Octopus and wakame in vinegar recipe
"Octopus has a rubbery, yet creamy texture that holds up well in vinegar preparations like these." Nancy Singleton Hachisu
- Author
- Nancy Singleton Hachisu
- Prep Time
- 20 minutes
- Servings
- 6 portions
- Category
- Savoury starter
Ingredients
- 100 g boiled octopus
- Boiling water
- 100g fresh wakame or 3 heaped tablespoons dried wakame
- 1 tbsp. katsuobushi dashi
- 2 tbsp. rice vinegar
- 1 tsp. mirin
- 1/2 tsp. soy sauce
- 1/4 teaspoon salt
Directions
- Place the octopus in a fine sieve and run boiling water over it in a steady stream for 5 seconds.

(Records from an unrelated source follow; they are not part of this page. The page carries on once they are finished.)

Inductive panic := InstantOverflow.

Abbreviation D := (ST (daemon * outer) panic).

Definition ask {A} (f : outer -> outer * A) : D A := fun s => let '(w, a) := f (snd s) in ((fst s, w), Ok a).
Definition get : D daemon := fun s => (s, Ok (fst s)).
Definition modify (f : daemon -> daemon) : D unit := fun s => ((f (fst s), snd s), Ok tt).
Definition or_panic {A} (o : option A) : D A :=
  match o with Some a => st_ret a | None => st_err InstantOverflow end.

Definition set_sched (x : Scheduler) (d : daemon) : daemon :=
  mkDaemon (config d) (current_home d) (client d) x (relocation d) (resolution d) (listener d) (job_worker d)
    (delivery_worker d) (generation d) (modules d) (shared d) (directory d).
Definition set_relocation (x : option Relocation) (d : daemon) : daemon :=
  mkDaemon (config d) (current_home d) (client d) (sched d) x (resolution d) (listener d) (job_worker d)
    (delivery_worker d) (generation d) (modules d) (shared d) (directory d).
Definition set_resolution (x : option Resolution) (d : daemon) : daemon :=
  mkDaemon (config d) (current_home d) (client d) (sched d) (relocation d) x (listener d) (job_worker d)
    (delivery_worker d) (generation d) (modules d) (shared d) (directory d).
Definition set_job_worker (x : option Pass) (d : daemon) : daemon :=
  mkDaemon (config d) (current_home d) (client d) (sched d) (relocation d) (resolution d) (listener d) x
    (delivery_worker d) (generation d) (modules d) (shared d) (directory d).
Definition set_delivery (x : option DeliveryTask) (d : daemon) : daemon :=
  mkDaemon (config d) (current_home d) (client d) (sched d) (relocation d) (resolution d) (listener d) (job_worker d)
    x (generation d) (modules d) (shared d) (directory d).
Definition set_modules (x : collectors) (d : daemon) : daemon :=
  mkDaemon (config d) (current_home d) (client d) (sched d) (relocation d) (resolution d) (listener d) (job_worker d)
    (delivery_worker d) (generation d) x (shared d) (directory d).
Definition set_shared (x : agent) (d : daemon) : daemon :=
  mkDaemon (config d) (current_home d) (client d) (sched d) (relocation d) (resolution d) (listener d) (job_worker d)
    (delivery_worker d) (generation d) (modules d) x (directory d).
Definition set_directory (x : world) (d : daemon) : daemon :=
  mkDaemon (config d) (current_home d) (client d) (sched d) (relocation d) (resolution d) (listener d) (job_worker d)
    (delivery_worker d) (generation d) (modules d) (shared d) x.
(** [config = new_config; home = new_home]. *)
Definition set_config_home (c : Config) (h : Home) (d : daemon) : daemon :=
  mkDaemon c h (client d) (sched d) (relocation d) (resolution d) (listener d) (job_worker d)
    (delivery_worker d) (generation d) (modules d) (shared d) (directory d).
(** [client = new_client; policy_generation.advance(); listener = ..]: the [u64]
    wraps. *)
Definition set_client (c : HttpClient) (l : option HttpClient) (d : daemon) : daemon :=
  mkDaemon (config d) (current_home d) c (sched d) (relocation d) (resolution d) l (job_worker d)
    (delivery_worker d) (wrap 64 (generation d + 1)) (modules d) (shared d) (directory d).
Lemma still_silent p q : p = Connecting \/ p = Asking \/ p = Over \/ (exists n, p = Listening n false) -> silent q = true -> still p q.
Proof. intros [->|[->|[->|[n ->]]]] Hq a; by constructor. Qed.

Lemma ended_unjoined {X} e p : joined e = false -> p = Connecting \/ p = Asking \/ p = Over -> ended (Err (Failed e) : result X halt) p.
Proof.
  intros Hj Hp. split; [by destruct Hp as [->|[->| ->]]|]. split; [done|]. intros e' [= <-]. rewrite Hj.
  split; [done|]. by intros [n ->]; destruct Hp as [?|[?|?]].
Qed.

Lemma ended_joined {X} e n : joined e = true -> ended (Err (Failed e) : result X halt) (Listening n false).
Proof. intros Hj. split; [done|]. split; [done|]. intros e' [= <-]. rewrite Hj. split; eauto. Qed.

Definition joined_phase (payload : option json) : phase :=
  if accepts payload then Listening 2 (says_waiting payload) else Over.

Lemma await_obeys fuel timeout :
  obeys Asking (await_join fuel topic timeout) (fun r p =>
    match r with Ok payload => p = joined_phase payload | Err e => ended (Err e : result unit halt) p end).
Proof.
  assert (forall q, silent q = true -> still Asking q) as Hq by (intros; by apply still_silent; [auto|]).
  assert (forall m, ended (Err (Failed (listen_error m)) : result unit halt) Asking) as He by (intros; apply ended_unjoined; auto).
  unfold await_join. apply obeys_still; [by apply Hq|]. intros now.
  apply (obeys_iterate (fun _ p => p = Asking)); [|clear fuel|done].
  { intros ? ? ->. by split. }
  intros u p ->. apply obeys_still; [by apply Hq|]. intros n. destruct (negb _); [by apply obeys_error|].
  apply obeys_still; [by apply Hq|]. intros []; [by apply obeys_error|].
  apply obeys_still; [by apply Hq|]. intros n2. apply obeys_still; [by apply Hq|]. intros ?.
  apply (obeys_call Asking ReadFrame (fun r => match reply_in topic r with Some payload => joined_phase payload | None => Asking end)).
  { intros r. destruct (reply_in topic r) as [payload|] eqn:Er; [|by constructor]. unfold joined_phase.
    destruct (accepts payload) eqn:Ea; [by apply step_joined|by eapply step_refused]. }
  intros [[text|]|[x|s|m]]; cbn [reply_in].
  - destruct (is_join_reply _ _); apply obeys_ret; reflexivity.
  - apply obeys_ret. reflexivity.
  - destruct (timed_out x); [apply obeys_ret; reflexivity|apply obeys_error, He].
  - apply obeys_error, He.
  - apply obeys_error, He.
Qed.

Lemma listen_round_obeys timing s n :
  next_ref s = n ->
  obeys (Listening n false) (listen_round topic timing s) (fun r p =>
    match r with
    | Ok (inl s') => p = Listening (next_ref s') false
    | Ok (inr u) => ended (Ok u : result unit halt) p
    | Err e => ended (Err e : result unit halt) p
    end).
Proof.
  intros <-. assert (forall m q, silent q = true -> still (Listening m false) q) as Hq by (intros; apply still_silent; eauto).
  apply obeys_still; [by apply Hq|]. intros now. destruct (_ <? _); [by apply obeys_error, ended_joined|].
  eapply obeys_bind with (R := fun r p =>
    match r with Ok s' => p = Listening (next_ref s') false | Err e => ended (Err e : result unit halt) p end); [| |done].
  { unfold heartbeat_if_due. destruct (_ <=? _); [|by apply obeys_ret].
    eapply obeys_bind with (R := fun r p => p = Listening (wrap 64 (next_ref s + 1)) false /\
      ended (match r with Ok _ => Err OutOfFuel | Err e => Err e end : result unit halt) p); [|by intros ? ? [-> _]; apply obeys_ret|by intros e p1 [_ ?]].
    intros h h' r. unfold once_joined, send. rewrite call_then, call_then, call_then.
    set (h3 := (_ ++ [happened (SendFrame _) _])).
    assert (exists t, h3 = h ++ t /\ follows topic (Listening (next_ref s) false) t (Listening (wrap 64 (next_ref s + 1)) false)) as (t & Ht & Hf).
    { eexists. unfold h3. rewrite <- !app_assoc. split; [done|]. cbn [app].
      econstructor; [by apply Hq|]. econstructor; [by apply Hq|]. econstructor; [apply step_beat|constructor]. }
    destruct (respond _ (SendFrame _)) as [u|e]; intros [= <- <-]; exists t, (Listening (wrap 64 (next_ref s + 1)) false);
      (split; [done|]); (split; [done|]); (split; [done|]); [by split|by apply ended_joined]. }
  intros s1 p1 ->. apply obeys_still; [by apply Hq|]. intros now2. apply obeys_still; [by apply Hq|]. intros ?.
  apply (obeys_call _ ReadFrame (fun r => Listening (next_ref s1) (announces topic r))); [intros r; constructor|].
  intros [m|e].
  - apply obeys_still. { destruct (announces topic (Ok m)); [intros ?; constructor|by apply Hq]. }
    intros heard_at.
    eapply obeys_bind with (R := fun r p => p = Listening (next_ref s1) false /\ forall e, r = Err e -> ended (Err e : result unit halt) p);
      [| |by intros e p1 [_ He]; apply He].
    + destruct m as [text|]; cbn [announces]; [|by apply obeys_ret]. unfold on_text.
      destruct (meaning_of topic (Frame_parse text)).
      * intros h h' r [= <- <-]. eexists _, _. split; [done|]. split; [|split; [reflexivity|done]].
        econstructor; [apply step_raise|constructor].
      * apply obeys_error. split; [done|]. intros e [= <-]. by apply ended_joined.
      * by apply obeys_ret.
    + intros ? p1 [-> _]. by apply obeys_ret.
  - cbn [announces]. destruct (ws_timed_out e); [|by apply obeys_error, ended_joined].
    apply obeys_still; [by apply Hq|]. intros [u|e2]; [by apply obeys_ret|].
    destruct (ws_timed_out e2); [by apply obeys_ret|by apply obeys_error, ended_joined].
Qed.

Lemma close_obeys timing n : obeys (Listening n false) (close timing) (fun r p => p = Over /\ exists x, r = Ok x).
Proof.
  assert (forall q, silent q = true -> still (Listening n false) q) as Hq by (intros; apply still_silent; eauto).
  apply obeys_still; [by apply Hq|]. intros now. apply obeys_still; [by apply Hq|]. intros ?.
  apply (obeys_call _ CloseSocket (fun _ => Over)); [intros ?; constructor|]. intros ?.
  apply obeys_still; [intros ?; by constructor|]. intros ?. apply obeys_ret. eauto.
Qed.
End protocol.

End notices.

(** ** Reconnecting *)

(** A wait is in the second half of the interval. *)
Lemma jittered_bounds interval random :
  from_millis 2 <= interval -> 0 <= random -> interval / 2 <= jittered interval random < interval.
Proof.
  unfold jittered, from_millis. intros Hi Hr. set (half := interval / 2).
  assert (2 * half <= interval /\ 1000000 <= half) as [Hh H1] by (unfold half; split; [apply Z.mul_div_le; lia|apply Z.div_le_lower_bound; lia]).
  assert (1 <= half / 1000000) as Hs by (apply Z.div_le_lower_bound; lia).
  rewrite Z.max_l by lia. pose proof (Z.mod_pos_bound random (half / 1000000) ltac:(lia)).
  pose proof (Z.mul_div_le half 1000000 ltac:(lia)). nia.
Qed.
Definition chassis (a : Answers) : option Chassis :=
  let serials := by_index a ENT_PHYSICAL_SERIAL_NUM in
  let vendors := by_index a ENT_PHYSICAL_MFG_NAME in
  let models := by_index a ENT_PHYSICAL_MODEL_NAME in
  find_map (fun e : Z * SnmpValue =>
              if bool_decide (snd e = Integer ENT_CLASS_CHASSIS)
              then let+ s := field text serials (fst e) in
                   Some (mkChassis s (field text vendors (fst e)) (field text models (fst e)))
              else None) (by_index a ENT_PHYSICAL_CLASS).

(** ** Interfaces *)

Record Entry := mkEntry { interface : Interface; descr : option bytes; e_mac : option bytes }.

Definition one_of (z : Z) (l : list Z) : bool := existsb (Z.eqb z) l.

Definition interface_kind (t : option Z) : bytes :=
  match t with
  | Some z =>
      if one_of z [6; 7; 62; 69; 117] then lit "ethernet"
      else if z =? 24 then lit "loopback"
      else if z =? 161 then lit "bond"
      else if z =? 209 then lit "bridge"
      else if one_of z [135; 136] then lit "vlan"
      else if z =? 53 then lit "virtual"
      else lit "unknown"
  | None => lit "unknown"
  end.

Definition oper_status (s : option Z) : bytes :=
  match s with
  | Some z =>
      if z =? 1 then lit "up"
      else if one_of z [2; 7] then lit "down"
      else if z =? 5 then lit "dormant"
      else if z =? 6 then lit "not_present"
      else lit "unknown"
  | None => lit "unknown"
  end.

Definition or_else {A} (a b : option A) : option A := match a with Some _ => a | None => b end.

Definition entry_speed (speeds high_speeds : list (Z * SnmpValue)) (index : Z) : option Z :=
  keep (fun s => s <=? MAX_INT32)
    (or_else (keep (fun s => 0 <? s) (field unsigned high_speeds index))
             (keep (fun s => 0 <? s) (option_map (fun bits => bits / 1000000) (field unsigned speeds index)))).

(** One interface, given its name and description. *)
Definition entry_of (a : Answers) (index : Z) (name : bytes) (d : option bytes) : Entry :=
  let address := field mac (by_index a IF_PHYS_ADDRESS) index in
  mkEntry
    (mkInterface name
       (interface_kind (field integer (by_index a IF_TYPE) index))
       (oper_status (field integer (by_index a IF_OPER_STATUS) index))
       address
       (keep (fun m => (1 <=? m) && (m <=? MAX_INT32)) (field unsigned (by_index a IF_MTU) index))
       (entry_speed (by_index a IF_SPEED) (by_index a IF_HIGH_SPEED) index)
       None None None None)
    d address.

(** The [filter_map] with the names seen so far. *)
Fixpoint entries_from (a : Answers) (seen : list bytes) (indexes : list Z) : list (Z * Entry) :=
  match indexes with
  | [] => []
  | index :: indexes' =>
      let d := field text (by_index a IF_DESCR) index in
      match or_else (field text (by_index a IF_NAME) index) d with
      | None => entries_from a seen indexes'
      | Some name =>
          if bool_decide (name ∈ seen) then entries_from a seen indexes'
          else (index, entry_of a index name d) :: entries_from a (name :: seen) indexes'
      end
  end.

Definition indexes (a : Answers) : list Z :=
  map fst (bt_of_list (map (fun e : Z * SnmpValue => (fst e, tt)) (by_index a IF_DESCR ++ by_index a IF_NAME))).

Definition interfaces (a : Answers) : list (Z * Entry) := bt_of_list (entries_from a [] (indexes a)).

(** ** Neighbors *)

Definition position_by {A} (p : A -> bool) (m : list (Z * A)) : option Z :=
  option_map fst (find_by (fun e : Z * A => p (snd e)) m).

Definition local_port (subtypes : list (Z * SnmpValue)) (m : list (Z * Entry)) (e : Z * SnmpValue) : option (Z * Z) :=
  let matched :=
    match bt_get (fst e) subtypes with
    | Some (Integer z) =>
        if z =? 3 then let+ address := mac (snd e) in position_by (fun x => bool_decide (e_mac x = Some address)) m
        else if one_of z [1; 5; 7] then
          let+ n := text (snd e) in
          position_by (fun x => str_eqb (if_name (interface x)) n || bool_decide (descr x = Some n)) m
        else None
    | _ => None
    end in
  let own := match bt_get (fst e) m with Some _ => Some (fst e) | None => None end in
  option_map (fun index => (fst e, index)) (or_else matched own).

Definition local_ports (a : Answers) (m : list (Z * Entry)) : list (Z * Z) :=
  bt_of_list (omap (local_port (by_index a LLDP_LOC_PORT_ID_SUBTYPE) m) (by_index a LLDP_LOC_PORT_ID)).

Definition chassis_id_value (subtype v : SnmpValue) : option (bytes * bytes) :=
  match subtype with
  | Integer z =>
      if z =? 4 then option_map (fun t => (t, lit "mac_address")) (mac v)
      else if z =? 5 then option_map (fun t => (t, lit "network_address")) (network_address v)
      else if z =? 6 then option_map (fun t => (t, lit "name")) (text v)
      else option_map (fun t => (t, lit "local")) (text_or_hex v)
  | _ => None
  end.

Definition port_id_value (subtype : option SnmpValue) (v : SnmpValue) : option (bytes * bytes) :=
  let local := option_map (fun t => (t, lit "local")) (text_or_hex v) in
  match subtype with
  | Some (Integer z) =>
      if z =? 3 then option_map (fun t => (t, lit "mac_address")) (mac v)
      else if one_of z [1; 5] then option_map (fun t => (t, lit "name")) (text v)
      else local
  | _ => local
  end.

Section switch.
Variable lower_char : bytes -> bytes.

(** [endpoint]. *)
Definition endpoint (n : Neighbor) : bytes * bytes * bytes * bytes :=
  (remote_chassis_id_kind n,
   if str_eqb (remote_chassis_id_kind n) (lit "name") then concat (map lower_char (char_chunks (remote_chassis_id n)))
   else remote_chassis_id n,
   remote_port_id_kind n, remote_port_id n).

Definition set_neighbors (l : option (list Neighbor)) (e : Entry) : Entry :=
  let i := interface e in
  mkEntry (mkInterface (if_name i) (if_kind i) (if_status i) (if_mac_address i) (if_mtu i) (if_speed_mbps i) (if_addresses i)
             (if_vlan_mode i) (if_vlans i) l) (descr e) (e_mac e).

(** [get_mut]. *)
Definition update (k : Z) (f : Entry -> Entry) (m : list (Z * Entry)) : list (Z * Entry) :=
  map (fun e : Z * Entry => if fst e =? k then (fst e, f (snd e)) else e) m.

Definition push_neighbor (n : Neighbor) (e : Entry) : Entry :=
  let l := match if_neighbors (interface e) with Some l => l | None => [] end in
  set_neighbors (Some (if existsb (fun x => bool_decide (endpoint x = endpoint n)) l then l else l ++ [n])) e.

Definition neighbor_of (a : Answers) (ttl : Z) (key : Z * Z) (chassis_id : SnmpValue) : option Neighbor :=
  let+ chassis := field (fun subtype => chassis_id_value subtype chassis_id) (remote_rows a LLDP_REM_CHASSIS_ID_SUBTYPE) key in
  let+ port := field (port_id_value (bt_get key (remote_rows a LLDP_REM_PORT_ID_SUBTYPE))) (remote_rows a LLDP_REM_PORT_ID) key in
  Some (mkNeighbor (lit "lldp") (fst chassis) (snd chassis) (fst port) (snd port)
          (field text (remote_rows a LLDP_REM_SYS_NAME) key) (field text (remote_rows a LLDP_REM_PORT_DESC) key) ttl).

Definition attach_row (a : Answers) (ttl : Z) (local : list (Z * Z)) (m : list (Z * Entry)) (row : (Z * Z) * SnmpValue) : list (Z * Entry) :=
  match bt_get (fst (fst row)) local with
  | None => m
  | Some index =>
      match bt_get index m with
      | None => m
      | Some _ => match neighbor_of a ttl (fst row) (snd row) with
                  | None => m
                  | Some n => update index (push_neighbor n) m
                  end
      end
  end.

- Wipe dry and cut diagonally into 5 cm-wide strips.
- If using fresh wakame, cut on the bias into 3 cm pieces. Place in a fine sieve, then plunge in and remove from a pan of boiling water.
- Cool under cold running water. Drain well.
- With the dried wakame, drain and cut on the bias into 3 cm pieces, if not already cut. In both cases, dry the wakame in a tea towel.
- Combine dashi, vinegar, mirin, soy sauce and salt.
- Toss with octopus and wakame. Serve.